Mon salut je le trouvais dans le vin australien. Je reprenais mon verre, abandonné à moitié plein pour un baiser incolore et sans saveur, et le vidais d’un seul trait.
Inutile de me rhabiller avant de lancer « Bon ben je crois que je vais y aller », je n’avais même pas eu le temps d’ôter, ne serait ce que ma veste. J’aurais pu quitter la pièce de façon magistrale ou tirer ma révérence théâtralement dans un style scénique ampoulé, histoire de dévoiler mon caractère trempé. Mais l’acte que j’étais en train de jouer relevait plus d’une tragédie cornélienne que du registre de Feydeau.
Je me dirigeais vers la sortie, le plus discrètement possible, sous le regard amusé de mon hôte, qui, ironiquement ou peut être avec une intention moins perverse, me tendait son verre de vin à peine entamé
« Vous n’allez pas partir sans prendre un second verre …buvez le mien, je me sers une bière »
Je snobais sa tentative d’intrusion dans ma fuite inopinée et poursuivais mon intention de sortie.
Comme lors de notre première rencontre, il stoppait net mon évasion en me retenant par le poignet. Était-il homme à la provocation, ou bien faisait-il partie de cette minoritaire catégorie des amoureux échaudés par des chattes libertaires et libertines. Certains amoureux éconduits mettent un certain temps avant que de succomber à nouveau à la grâce féminine, question d’orgueil ou de fierté. D’autres font de la gente féminine une véritable orgie, bafouant toutes les règles de respectabilité. Et lui, qui était-il ?
Une seule façon de le savoir, le lui demandais. Je m’apprêtais avec la spontanéité qui me caractérise à lui poser la question, mais il anticipait mes intentions !
« Restez, s’il vous plait ! Vous êtes la première femme qui passe depuis des mois, le seuil fatidique de mes appartements ! »
Il ôtait ma veste, la jetait négligemment, dans un bruissement équivoque sur le premier meuble à proximité, m’entrainait vers le piano, récupérait le verre de vin, me le tendait, posait un doigt appuyé sur une touche du piano ! Un la, je reconnaissais un la, puis un autre et encore autre …

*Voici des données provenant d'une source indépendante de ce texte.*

Lemma slashless_Base s : slash ∉ chars s → s ≠ "" → Base s = s.
Proof.
  intros Hs Hne. unfold Base. rewrite (proj2 (String.eqb_neq s "")) by done.
  assert (Ht : trim_right (λ c, char_eqb c "/"%char) (chars s) = chars s).
  { unfold trim_right. assert (Hl : trim_left (λ c, char_eqb c "/"%char) (reverse (chars s)) = reverse (chars s)).
    { destruct (reverse (chars s)) as [|c l] eqn:Er; [done|]. cbn -[char_eqb]. destruct (char_eqb c "/"%char) eqn:Ec; [|done].
      apply char_eqb_eq in Ec as ->. destruct Hs. apply elem_of_reverse. rewrite Er. by left. }
    by rewrite Hl, reverse_involutive. }
  rewrite Ht, cut_char_none by (by rewrite elem_of_reverse). rewrite text_chars.
  destruct (decide (chars s = [])) as [E0|]; [|done]. destruct Hne. by rewrite <-(text_chars s), E0.
Qed.
Lemma hex_char_plain d : 0 <= d < 16 → hex_char d ≠ slash.
Proof.
  intros Hd Heq. enough (Hs : negb (char_eqb (hex_char d) slash) = true) by (rewrite Heq in Hs; discriminate Hs).
  apply (below_forall (λ d, negb (char_eqb (hex_char d) slash)) 16); [by vm_compute|done].
Qed.
Lemma EncodeToString_plain l : Forall is_byte l → slash ∉ chars (EncodeToString l).
Proof.
  intros Hl. unfold EncodeToString. rewrite chars_text. intros (b & Hc & Hb)%list_elem_of_bind.
  rewrite Forall_forall in Hl. specialize (Hl b Hb). unfold is_byte in Hl.
  pose proof (Z.shiftr_div_pow2 b 4 ltac:(lia)) as E1. pose proof (Z.land_ones b 4 ltac:(lia)) as E2. change (Z.ones 4) with 15 in E2.
  rewrite !elem_of_cons, elem_of_nil in Hc.
  destruct Hc as [Hc|[Hc|[]]]; eapply hex_char_plain; [|symmetry; exact Hc| |symmetry; exact Hc]; rewrite ?E1, ?E2; simpl (2 ^ 4).
  - split; [apply Z.div_pos; lia|apply Z.div_lt_upper_bound; lia].
  - apply Z.mod_pos_bound. lia.
Qed.

Section facts.
Context {E Fw W : Type} `{RT : Runtime E Fw W, !RuntimeLaws E Fw W, !SecretLaws E Fw W}.
Implicit Types (w : W).
(* ===== verification/Rig.v ===== *)
(** * A supervisor for examples

    The states the examples go through, a codec that knows them, and the
    supervisor of the first one in the world of [RigWorld]. *)

From S2P Require Import Prelude Effects GoStrings FilePath Netip RoutingTable PacketMap DNSName WireGuardKey PacketFilterCfg WireGuardCfg State Types HostPools ProfileSpec LeasePlan RoutingPolicy TUNTable TUNDNS TUNPlan SocksRouter PolicyPatch Runtime RigWorld WireGuardSecrets Supervisor.
Local Open Scope Z_scope.

(** The states of the examples: those the daemon starts from, plain or with the
    defaults a start adds, those it has once both profiles report, and each of
    them with the first profile disabled or the daemon down. *)
Definition planned (st : State) : State :=
  match buildTUNPlan (T:=PrefixMap) (F:=Labels) test_cgnat test_ula service_ip st corp_statuses with Ok p => pl_State p | Err _ => zero_state end.
Definition rig_path : string := "/var/lib/tailmix/state.json".
Definition started_corp : State :=
  match startup service_ip corp_state "" "" [] rig_path with Ok r => r.1 | Err _ => zero_state end.
Definition first_disabled (st : State) : State :=
  set_Profiles st (match st_Profiles st with
    | p :: ps => MkProfile (pr_ID p) (pr_Name p) (pr_Alias p) (pr_Kind p) (pr_StateDir p) (pr_Hostname p) (pr_MagicDNSSuffix p) true
                   (pr_Removed p) (pr_AcceptAllRoutes p) (pr_AcceptAllDNSRoutes p) (pr_WireGuard p) (pr_WireGuardSecretFile p)
                   (pr_WireGuardShieldsUp p) :: ps
    | [] => [] end).
Definition down (st : State) : State :=
  MkState true (st_SyntheticPool st) (st_SyntheticPoolV6 st) (st_NATIP st) (st_NATIPv6 st) (st_DNSIP st) (st_Profiles st) (st_Leases st)
    (st_IPRouteBindings st) (st_DNSRouteBindings st) (st_SearchDomains st) (st_ExitNode st) (st_Updates st).
(** A WireGuard profile that is added to the first of them, before and after the
    reconciliation, with no profile reporting. *)
Definition wg_config : Config :=
  MkConfig 1 "vpn" "vpn.example" [Addr4 167772161] 0 (MkFilter [])
    [MkPeer "nas" (2 :: repeat 0 31) false "" 0 [Addr4 167772162] [] false].
Definition wg_profile : Profile :=
  MkProfile "p_0000000000000000" "vpn" "" ProfileKindWireGuard "/var/lib/tailmix/profiles/p_0000000000000000" "" "vpn.example"
    false false false false (Some wg_config) "wireguard-secrets-0000000000000000.json" false.
Definition wg_state : State := set_Profiles corp_state [corp_profile "home"; wg_profile; corp_profile "work"].
Definition wg_planned : State :=
  match buildTUNPlan (T:=PrefixMap) (F:=Labels) test_cgnat test_ula service_ip wg_state [] with Ok p => pl_State p | Err _ => zero_state end.
Definition rig_states : list State :=
  let base := [corp_state; planned corp_state; started_corp; planned started_corp] in
  base ++ (first_disabled <$> base) ++ (down <$> base) ++ [wg_state; wg_planned].
#[export] Instance rig_codec : StateJSON := { MarshalIndent := position rig_states; Unmarshal := at_position rig_states }.
#[export] Instance rig_codec_laws : StateJSONLaws.
Proof. split. intros st b _. apply position_found. Qed.

Definition rig_fs : gmap string string := {[ rig_path := NEWLINE ]}.
Definition rig_supervisor (ops : list string) : supervisor (T:=PrefixMap) (E:=string) (Fw:=unit) (W:=world) :=
  newSupervisor corp_state rig_fs (failing ops).
Lemma observe_observes p : respects observes (observe p : M (option Status)).
Proof using. unfold observe. cbv zeta. observe_go. Qed.
Lemma statusesLocked_observes : respects observes statusesLocked.
Proof using. unfold Supervisor.statusesLocked. observe_go. apply observe_observes. Qed.
Lemma setRoutePreferencesLocked_observes : respects observes (setRoutePreferencesLocked : M unit).
Proof using. unfold setRoutePreferencesLocked, runtime_ids, prefer_routes. observe_go. Qed.
Lemma setExitNodePreferencesLocked_observes statuses : respects observes (setExitNodePreferencesLocked statuses : M unit).
Proof using. unfold setExitNodePreferencesLocked, runtime_ids, prefer_exit. observe_go. Qed.
Lemma forward_route_observes s r : respects observes (forward_route s r : M _).
Proof using. unfold forward_route. cbv zeta. observe_go. Qed.
Lemma forward_routes_observes s rs : respects observes (forward_routes s rs : M _).
Proof using.
  revert s. induction rs as [|r rs IH]; intros s; cbn [forward_routes]; respects_go; [apply forward_route_observes|apply IH].
Qed.

(** ** The state stays in normal form *)

(** A profile that [validateProfiles] accepts as it is. *)
Definition valid_profile (p : Profile) : Prop := validateProfile p = Ok p.
Record st_ok (pool : bool → Prefix) (st : State) : Prop := {
  so_policy : policy_ok (F:=F) st;
  so_valid : Forall valid_profile (st_Profiles st);
  so_pools : pools_ok ServiceIP st pool;
  so_leases : leases_unique (leasesFromState (st_Leases st)) }.

(** Saving such a state writes it as it is: what [Save] normalizes in place
    through the slices it shares with its caller does not change. *)
Lemma valid_profiles st : Forall valid_profile (st_Profiles st) → validateProfiles st = Ok st.
Proof using.
  intros Hv. unfold validateProfiles. enough (imapM (λ _ p, validateProfile p) (st_Profiles st) = Ok (st_Profiles st)) as ->.
  { by destruct st. }
  unfold imapM. generalize 0%nat. induction Hv as [|p ps Hp Hv IH]; intros i; simpl; [done|]. rewrite Hp. simpl. by rewrite IH.
Qed.
Lemma saved_as_is st : policy_ok (F:=F) st → Forall valid_profile (st_Profiles st) → validateProfiles (Normalize (F:=F) st) = Ok st.
Proof using. intros [_ -> _] Hv. by apply valid_profiles. Qed.
Lemma valid_suffix p x : valid_profile p → valid_profile (set_suffix p x).
Proof using.
  unfold valid_profile, validateProfile. destruct p as [id nm al ki sd hn sx di re ar ad wg sf su]. cbn. intros Hp.
  destruct (String.eqb ki ProfileKindTailscale). { by destruct (_ || _). }
  destruct (String.eqb ki ProfileKindWireGuard); [|done]. destruct wg as [c|]; [|done].
  ok_inv Hp as c' Hc. ok_guard Hp as Hn. ok_guard Hp as Hs. ok_guard Hp as Hb. rewrite Hc. cbn. rewrite Hn, Hs, Hb. cbn.
  unfold set_WireGuard in Hp. cbn in Hp. by simplify_eq.
Qed.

« La, la, la, c’est la vie, elle va, elle vient, elle est comme un refrain, elle revient comme un leitmotiv » murmurait-il avant de se décapsuler une bière !
Nous trinquions ! L’entrechoc de deux verres , des notes musicales sur un piano fatigué, des cœurs qui battent plus fort , autant de codes dressant le décor ambitieux d’une …amitié naissante …une amitié amoureuse , amoureusement délictueuse …
J’en aimais déjà le contour, le délictueux plus exactement, ce mélange harmonieux de liberté, complicité et concupiscence se profilant .
A suivre ...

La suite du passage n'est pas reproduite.